DATA TO EXAMINE START
(** The flags of a request that goes upstream. *)
Definition go_upstream (g : Got) : stm W unit :=
  r ← request;
  _ ← upd (set_rq_upstream true);
  _ ← upd (set_upstream_add true);
  _ ← upd (set_max_count (Z.max (rq_max_count r) (g_count g)));
  _ ← on_store (drop_count (rq_drop r));
  upd (set_rq_drop (g_drop g)).

Inductive Served := FromCache | ToUpstream | Nothing.

Definition node_full (n : nat) : stm W bool := c ← on_store (node_ctx n); mret (is_full (cx_bitmap c)).

(** [check_upstream_header], but for the headers. *)
Definition check_upstream_header (n : option nat) (status : option CacheFileStatus) : stm W HttpCacheStatus :=
  match n with
  | None => mret Create
  | Some n =>
      full ← node_full n;
      if full : bool then mret Expired
      else
        _ ← match status with Some Expire => upd (set_expire_to_miss true) | _ => mret tt end;
        mret Miss
  end.

(** [stream_cache_request_not_range]: first the flags, then the gate, then this. *)
Definition start_asking : stm W unit := _ ← upd (set_rq_upstream false); upd (set_upstream_add false).

Definition to_upstream (g : Got) (n : option nat) : stm W Served :=
  r ← request;
  if negb (rq_body r) then fail "body.is_none()"
  else
    _ ← upd (set_body false);
    _ ← go_upstream g;
    status ← check_upstream_header n (g_status g);
    _ ← upd (set_cache_status status);
    mret ToUpstream.

(** [HeaderValue::from_bytes] takes no other characters than these. *)
Definition is_header_char (c : Ascii.ascii) : bool :=
  let n := Z.of_N (Ascii.N_of_ascii c) in ((32 <=? n) && negb (n =? 127)) || (n =? 9).
Fixpoint is_header_text (s : string) : bool :=
  match s with EmptyString => true | String c s => is_header_char c && is_header_text s end.

(** Whether [HttpCacheFile::cache_file_request_head] and
    [cache_file_request_not_range] give an answer from the node [n]. *)
Definition whole_range (raw : Z) : string := "bytes 0-" ++ show_u (raw - 1) ++ "/" ++ show_u raw.
Definition cache_file_request_head (n : nat) : stm W bool :=
  y ← on_store (node n);
  let raw := raw_content_length (HttpCtx.info_range (fn_info y)) in
  mret (if 0 <? raw then is_header_text (whole_range raw) else true).
Definition cache_file_request_not_range (n : nat) : stm W bool := node_full n.

Definition serve_not_range (g : Got) : stm W Served :=
  r ← request;
  match hcf_node r with
  | Some n =>
      if g_is_ok g || rq_is_304 r then
        full ← node_full n;
        if negb (rq_is_head r) && negb full then
          if rq_is_304 r then fail "is_304 not is_full" else to_upstream g (Some n)
        else
          ok ← if rq_is_head r then cache_file_request_head n else cache_file_request_not_range n;
          if negb ok then to_upstream g (Some n)
          else
            _ ← if 0 <? rq_content_length r then upd (set_body false) else mret tt;
            _ ← upd (set_cache_status Hit); mret FromCache
      else to_upstream g (Some n)
  | None => if g_is_ok g then lift Panic else to_upstream g None
  end.

(** [get_or_update_cache_file_node]: a request for a range asks for the head
    of the whole. *)
Definition serve_range (g : Got) : stm W Served :=
  r ← request;
  if g_is_ok g then
    n ← lift (expect (hcf_node r));
    full ← node_full n;
    if negb (rq_is_head r) && (rq_is_load_range r || full) then mret Nothing
    else _ ← upd (set_cache_status Hit); mret FromCache
  else
    _ ← go_upstream g;
    _ ← upd (set_cache_status (match hcf_node r with Some _ => Expired | None => Create end));
    mret ToUpstream.

(** ** Letting the others go on *)

(** The request is no longer upstream. *)
Definition release_count (m : nat) : stm W unit :=
  r ← request;
  if rq_is_upstream_add r then _ ← upd (set_upstream_add false); on_store (count_down m) else mret tt.

Definition open_gate (m : nat) : stm W unit := _ ← on_store (upd_manager m (set_is_upstream false)); release_count m.

Definition wake_all (m : nat) : stm W unit := l ← on_store (take_waits m); on_store (wake l).

(** The answer of the upstream server, as the header filters have made it. *)
Record Out := mkOut {
  o_is_cache : bool;
  o_info : HttpCtx.HttpResponseInfo;
  o_head : option (list Z);
  o_response : Response
}.

(** Where a request is between two places where another task can run, while it
    takes in what came from upstream and when it ends: before the lock of
    [update_expired_cache_file_304]; in [create_cache_file], before the file is
    written, before the manager of the key is looked up, and before its lock; in
    [stream_end_err] before its second lock. *)
Inductive Stage :=
  | Renew304 (headers : HeaderMap) (n m : nat)
  | WriteFile (o : Out) (add version : Z)
  | FindManager (add uniq : Z) (y : ProxyCacheFileNode)
  | Install (add uniq : Z) (y : ProxyCacheFileNode) (m : nat)
  | WakeWaits (m : nat).

(** It is through, and its answer goes on to the client or not; or there is more
    to do. *)
Inductive Next := Over (goes_on : bool) | More (st : Stage).

(** [stream_end_err], but for the slices. *)
Definition stream_end_err : stm W Next :=
  r ← request;
  _ ← if rq_is_upstream r then
        m ← lift (expect (hcf_manage r));
        _ ← on_store (manager m);
        if rq_is_upstream_add r then
          _ ← upd (set_upstream_add false);
          _ ← on_store (upd_manager m (set_is_upstream false));
          on_store (count_down m)
        else mret tt
      else mret tt;
  mret (match hcf_manage r with Some m => More (WakeWaits m) | None => Over false end).

(** The end of the request itself drops its [UpstreamCountDrop]. *)
Definition drop_request : stm W unit := r ← request; _ ← on_store (drop_count (rq_drop r)); upd (set_rq_drop None).

(** [HttpCacheFile::cache_file_node_to_pool]; [after_requests] is
    [proxy_cache_after_requests]. *)
Definition node_to_pool (after_requests : Z) (n d m : nat) : stm W unit :=
  _ ← on_store (done_request n);
  r ← request;
  x ← on_store (manager m);
  _ ← if (match cache_node x with None => true | Some _ => false end) || negb (hcf_version r =? manage_version x) || (request_num x <? after_requests)
      then _ ← on_store (set_nil d); on_store (lru_remove d)
      else mret tt;
  on_store (clean_queue m).

(** [HttpStream::cache_file_node_to_pool] *)
Definition cache_file_node_to_pool (after_requests : Z) : stm W unit :=
  r ← request;
  _ ← upd (set_hcf_node None);
  _ ← upd (set_hcf_data None);
  match hcf_node r with
  | None => mret tt
  | Some n =>
      d ← lift (expect (hcf_data r));
      m ← lift (expect (hcf_manage r));
      node_to_pool after_requests n d m
  end.

(** ** The answer of the upstream server *)

(** The file [from] takes the place of [to], which is renamed away and unlinked
    first. *)
Definition install (from to : string) : stm Store unit :=
  _ ← modify (fun s => set_disk (delete to (disk s)) s);
  s ← gets id;
  match disk s !! from with
  | None => fail "rename"
  | Some f => modify (fun s => set_disk (<[to:=f]> (delete from (disk s))) s)
  end.

Definition write_inode (uniq : Z) (f : File -> File) : stm Store unit :=
  modify (fun s => set_disk ((fun p : Z * File => if p.1 =? uniq then (p.1, f p.2) else p) <$> disk s) s).

(** [HttpCacheFile::set_cache_file_node]: the node [n] becomes the node of its
    key, unless another one was put there since the request came. *)
Definition set_cache_file_node (n m : nat) : stm W bool :=
  r ← request;
  x ← on_store (manager m);
  if (match manage_head x with Some _ => true | None => false end) && negb (hcf_version r =? manage_version x) then mret false
  else
    y ← on_store (node n);
    _ ← on_store (upd_manager m (set_manage_version (wrap64 (manage_version x + 1))));
    _ ← upd (set_hcf_version (wrap64 (hcf_version r + 1)));
    _ ← on_store (upd_ctx (fn_ctx y) (fun c => mkNodeCtx (cx_status c) (wrap64 (cx_version c + 1)) (cx_bitmap c) (cx_slices c)));
    _ ← on_store (upd_manager m (set_manage_head (Some (fn_head y))));
    n' ← on_store (closed_copy n);
    _ ← on_store (upd_manager m (set_cache_node (Some n')));
    _ ← on_store (cache_file_node_queue_clear m);
    _ ← if rq_is_range r then _ ← open_gate m; wake_all m else mret tt;
    _ ← on_store (install (proxy_cache_path_tmp (rq_ci r)) (proxy_cache_path (rq_ci r)));
    mret true.

(** [create_cache_file]: [raw] is the length of the body it replaces. *)
Definition create_cache_file (o : Out) (raw : Z) : stm W Next :=
  r ← request;
  mret (More (WriteFile o (swrap64 (raw_content_length (HttpCtx.info_range (o_info o))) - swrap64 raw) (hcf_version r))).

Definition write_file (o : Out) (add version : Z) : stm W Next :=
  r ← request;
  let ci := rq_ci r in
  '(y, f) ← lift (create_file (rq_method r) (rq_uri r) ci (o_info o) (o_head o) (o_response o) version);
  s ← on_store (gets id);
  _ ← on_store (modify (fun s => set_next_inode (next_inode s + 1) (set_disk (<[proxy_cache_path_tmp ci:=(next_inode s, f)]> (disk s)) s)));
  mret (More (FindManager add (next_inode s) y)).

Definition find_manager (add uniq : Z) (y : ProxyCacheFileNode) : stm W Next :=
  r ← request;
  '(_, m) ← on_store (read_cache_file_node_manage (md5 (rq_ci r)));
  mret (More (Install add uniq y m)).

(** With the lock of the manager [m]. *)
Definition install_node (add uniq : Z) (y : ProxyCacheFileNode) (m : nat) : stm W Next :=
  r ← request;
  let ci := rq_ci r in
  h ← on_store (new_head (node_head y));
  n ← on_store (store_node y uniq h);
  d ← on_store (new_data n);
  ok ← set_cache_file_node n m;
  if ok : bool then
    _ ← on_store (upd_manager m (fun x => set_version_expires (wrap64 (version_expires x + 1)) x));
    x ← on_store (manager m);
    _ ← on_store (modify (fun s => set_curr_size (swrap64 (curr_size s + add))
                            (set_expires_tmp (expires_tmp s ++ [mkExpires (md5 ci) (version_expires x) (manage_version x) h]) s)));
    _ ← upd (set_hcf_node (Some n));
    _ ← match hcf_data r with Some d => _ ← on_store (set_nil d); on_store (lru_remove d) | None => mret tt end;
    _ ← upd (set_hcf_data (Some d));
    _ ← upd (set_hcf_manage (Some m));
    _ ← on_store (lru_push d);
    _ ← on_store (upd_manager m (fun x => set_queue (node_queue x ++ [d]) x));
    mret (Over true)
  else
    _ ← upd (set_is_cache_err true);
    _ ← on_store (modify (fun s => set_disk (delete (proxy_cache_path_tmp ci) (disk s)) s));
    mret (Over true).

Definition same_value (a b : HeaderValue) : bool := String.eqb (hv_bytes a) (hv_bytes b).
DATA TO EXAMINE END
● WORK INSTRUCTIONS
Copy out, word for word, the part of the entries above that begins at the line with "else _ ← upd" and ends at the line with "(** The end", including both.

● ANSWER AREA
    else _ ← upd (set_cache_status Hit); mret FromCache
  else
    _ ← go_upstream g;
    _ ← upd (set_cache_status (match hcf_node r with Some _ => Expired | None => Create end));
    mret ToUpstream.

(** ** Letting the others go on *)

(** The request is no longer upstream. *)
Definition release_count (m : nat) : stm W unit :=
  r ← request;
  if rq_is_upstream_add r then _ ← upd (set_upstream_add false); on_store (count_down m) else mret tt.

Definition open_gate (m : nat) : stm W unit := _ ← on_store (upd_manager m (set_is_upstream false)); release_count m.

Definition wake_all (m : nat) : stm W unit := l ← on_store (take_waits m); on_store (wake l).

(** The answer of the upstream server, as the header filters have made it. *)
Record Out := mkOut {
  o_is_cache : bool;
  o_info : HttpCtx.HttpResponseInfo;
  o_head : option (list Z);
  o_response : Response
}.

(** Where a request is between two places where another task can run, while it
    takes in what came from upstream and when it ends: before the lock of
    [update_expired_cache_file_304]; in [create_cache_file], before the file is
    written, before the manager of the key is looked up, and before its lock; in
    [stream_end_err] before its second lock. *)
Inductive Stage :=
  | Renew304 (headers : HeaderMap) (n m : nat)
  | WriteFile (o : Out) (add version : Z)
  | FindManager (add uniq : Z) (y : ProxyCacheFileNode)
  | Install (add uniq : Z) (y : ProxyCacheFileNode) (m : nat)
  | WakeWaits (m : nat).

(** It is through, and its answer goes on to the client or not; or there is more
    to do. *)
Inductive Next := Over (goes_on : bool) | More (st : Stage).

(** [stream_end_err], but for the slices. *)
Definition stream_end_err : stm W Next :=
  r ← request;
  _ ← if rq_is_upstream r then
        m ← lift (expect (hcf_manage r));
        _ ← on_store (manager m);
        if rq_is_upstream_add r then
          _ ← upd (set_upstream_add false);
          _ ← on_store (upd_manager m (set_is_upstream false));
          on_store (count_down m)
        else mret tt
      else mret tt;
  mret (match hcf_manage r with Some m => More (WakeWaits m) | None => Over false end).

(** The end of the request itself drops its [UpstreamCountDrop]. *)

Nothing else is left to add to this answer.